When the focus is on metrics or statistics, there are really three things that marketers must know to use them effectively.
#1: Observed and Expected
Statistics typically are based on a simple equation: “Observed minus Expected.”
Ex 1: Comparing the target audience (the Observed) against the total population (the control or Expected). High or low indices can inform marketing strategies and tactics.
Ex 2: Assessing company sales performance, where the actual sales (Observed) are compared against prior sales (Expected).
Even as statistics get more complex, we see this. An “average” (aka “mean”) is another way of saying “Expected.” Conjoint (trade-off) analysis, a complex multivariate technique, works under the assumption that at the start, all attributes have an equal chance of being selected.
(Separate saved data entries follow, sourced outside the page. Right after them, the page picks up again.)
(** X3: when the walk meets no error, [SetStates] returns nil and sets
    exactly the paths of the tree that match its pattern, match no ignore
    pattern and match a handler pattern; every other entry of the dirty map
    is as before. *)
Theorem SetStates_marks_exactly pat r state w path :
  Compile pat = inl r →
  Forall (λ e, werr e = None) (walk (env w) ".") →
  (SetStates pat state w).1 = None ∧
  (marked r (walk (env w) ".") w path →
   states (SetStates pat state w).2 !! path
     = (if decide (state = Clean) then None else Some state)) ∧
  (¬ marked r (walk (env w) ".") w path →
   states (SetStates pat state w).2 !! path = states w !! path).
Proof.
  intros Hc Hw. unfold SetStates. rewrite Hc. split.
  - by apply SetStates_walk_no_error.
  - by apply SetStates_walk_lookup.
Qed.

Lemma SetStates_walk_app_error r state pre e post w err :
  Forall (λ e, werr e = None) pre → werr e = Some err →
  SetStates_walk r state (pre ++ e :: post) w
    = (Some err, (SetStates_walk r state pre w).2).
Proof.
  intros Hpre He. revert w. induction Hpre as [|e0 pre He0 _ IH]; intros w; simpl.
  - by rewrite He.
  - rewrite He0.
    by destruct (negb (MatchString r (wpath e0)) || hasIgnore (wpath e0) w).
Qed.

(** X4: [SetStates] returns the first error of the walk; what it set on
    the way there stays set (the paths before the error, none after it). *)
Theorem SetStates_stops_at_walk_error pat r state w pre e post err :
  Compile pat = inl r →
  walk (env w) "." = pre ++ e :: post →
  Forall (λ e, werr e = None) pre → werr e = Some err →
  SetStates pat state w = (Some err, (SetStates_walk r state pre w).2).
Proof.
  intros Hc Hw Hpre He. unfold SetStates. rewrite Hc, Hw.
  by apply SetStates_walk_app_error.
Qed.

(** X5: [nextDirty] returns an entry that is in the dirty map, and reports
    nothing found (with the zero values) exactly when the map is empty; it
    removes nothing and logs nothing. *)
Theorem nextDirty_entry w :
  states (nextDirty w).2 = states w ∧ events (nextDirty w).2 = events w ∧
  (∀ k v, (nextDirty w).1 = (k, v, true) → states w !! k = Some v) ∧
  ((nextDirty w).1 = ("", Clean, false) ↔ states w = ∅).
Proof.
  rewrite nextDirty_world. split_and!; [done..| |].
  - intros k v H. destruct (nextDirty w) as [x w1] eqn:Hn. simpl in H. subst x.
    by apply nextDirty_found in Hn as [? _].
  - destruct (nextDirty w) as [[[k v] b] w1] eqn:Hn. simpl. split.
    + intros H. inversion H; subst. by eapply nextDirty_not_found.
    + intros He. unfold nextDirty in Hn. rewrite He, map_to_list_empty in Hn.
      simpl in Hn. by inversion Hn.
Qed.

(** X6: with nothing dirty, [Dispatch] returns nil at once: it invokes no
    handler, logs and prints nothing and leaves the registries alone. *)
Theorem Dispatch_nothing_dirty fuel w :
  states w = ∅ → Dispatch (S fuel) w = Some (Returns None, next_range w).
Proof.
  intros He. simpl. unfold nextDirty. rewrite He, map_to_list_empty. done.
Qed.
(** X17: an iterator returned by [CreateIterator] is not closed, its
    close callback closes the very body its point decoder reads, that
    body is the last one opened and is still open (close count 0), and
    the variant of the iterator is the one of the kind that the envelope
    decoded from the body declares. *)
Theorem CreateIterator_iterator_owns_open_body (X : Externals)
    (ric : RemoteIteratorCreator) (opt : IteratorOptions X) (w : World) it w' :
  CreateIterator X ric opt w = ((Some it, None), w') →
  closed_flag it = false ∧
  closer_of it = decoder_of it ∧
  S (closer_of it) = length (bodies w') ∧
  ∃ rc respMessage,
    bodies w' !! closer_of it = Some rc ∧
    close_calls rc = 0%nat ∧
    Unmarshal_ReadShardCommandResponse X (content rc) = Ok respMessage ∧
    rscr_Type respMessage = variant_tag X it.
Proof.
  destruct (call_payload X ric (Call_CreateIterator X opt)) as [data|e] eqn:Hpay.
  - rewrite (CreateIterator_unfold X ric opt data w Hpay).
    destruct (AliveNodesMap X w) as [a w1]. cbn [fst snd].
    unfold CreateIterator_rest.
    pose proof (ExpBackoffRequest_run X (rpc_request X a.1 ric "/read" data) w1) as Hr.
    destruct (ExpBackoffRequest X _ w1) as [r w2]. cbn in Hr.
    inversion Hr as [e He|req j status body rerr Hreq Hj Hok Hbefore
                    |req e Hreq Hall Htr]; subst; try done.
    cbn [Body]. rewrite ReadAll_fresh.
    destruct rerr as [e|]; [done|].
    destruct (Unmarshal_ReadShardCommandResponse X body) as [respMessage|e] eqn:Hdec;
      [|done].
    intros [= Hsel <-].
    destruct (select_iterator_inv X _ _ _ _ Hsel) as (Hclosed & Hdecoder & Hcloser & Htag).
    rewrite Hcloser, Hdecoder. cbn [bodies].
    split; [done|]. split; [done|].
    split; [rewrite length_app; cbn; lia|].
    exists (drained_body (fresh_body body None)), respMessage.
    by rewrite list_lookup_middle.
  - unfold call_payload in Hpay. unfold CreateIterator, bind.
    destruct (AliveNodesMap X w) as [a w1]. cbn [fst snd].
    destruct (IteratorOptions_MarshalBinary X opt) as [optBinary|]; [|done].
    by rewrite Hpay.
Qed.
Most marketers don’t know it, but they “talk” in “Observed minus Expected” all the time: “If we do A, I hope to see B change by X.” Measuring that goal becomes the foundation for designing research, for the statistics used in analysis, and for seeking unexpected insights.
(For those of us into social media/discourse analysis and data mining, a special note: there often isn’t an “Expected” with these methods, which is one reason why they’re harder to analyze. The goal, moving forward, is to start establishing benchmarks against which findings can be assessed – or it will always be difficult to separate new, critical insights from the undefined norm.)
#2: Correlation vs. Causation
Because two things are related doesn’t mean that one thing caused another. We know that over-eating (unfortunately) causes most people to gain weight. However, most smokers – some say 90% of them – don’t get lung cancer. Smoking doesn’t cause cancer, but it’s clearly a (correlated) high risk behavior because many more of those who smoke will get ill when compared with those who don’t.
How does this impact marketers? You can’t really assume that doing A will cause B to happen. However, business models built on connections between operations, consumer attitudes, behaviors, etc. are very powerful in finding ways to reach business goals.
#3: Compound Findings
Independent facts can’t be compounded or strung together to simplify the “story” being shared with others.
Does this example tell us that our target should be women, age 25-34, who participate in outdoor sports? Not necessarily.
Assuming a perfectly distributed sample, we’d estimate that the target is 25% of our population (65% x 65% x 60%). But what if all the men – this is a hypothetical! – said they were into outdoor sports? That would mean that only 25% of the women said the same – reducing our estimated target size to 11% (65% x 65% x 25%).
While compounding or grouping results makes for a clearer story, marketers need to know that the story may not be accurate.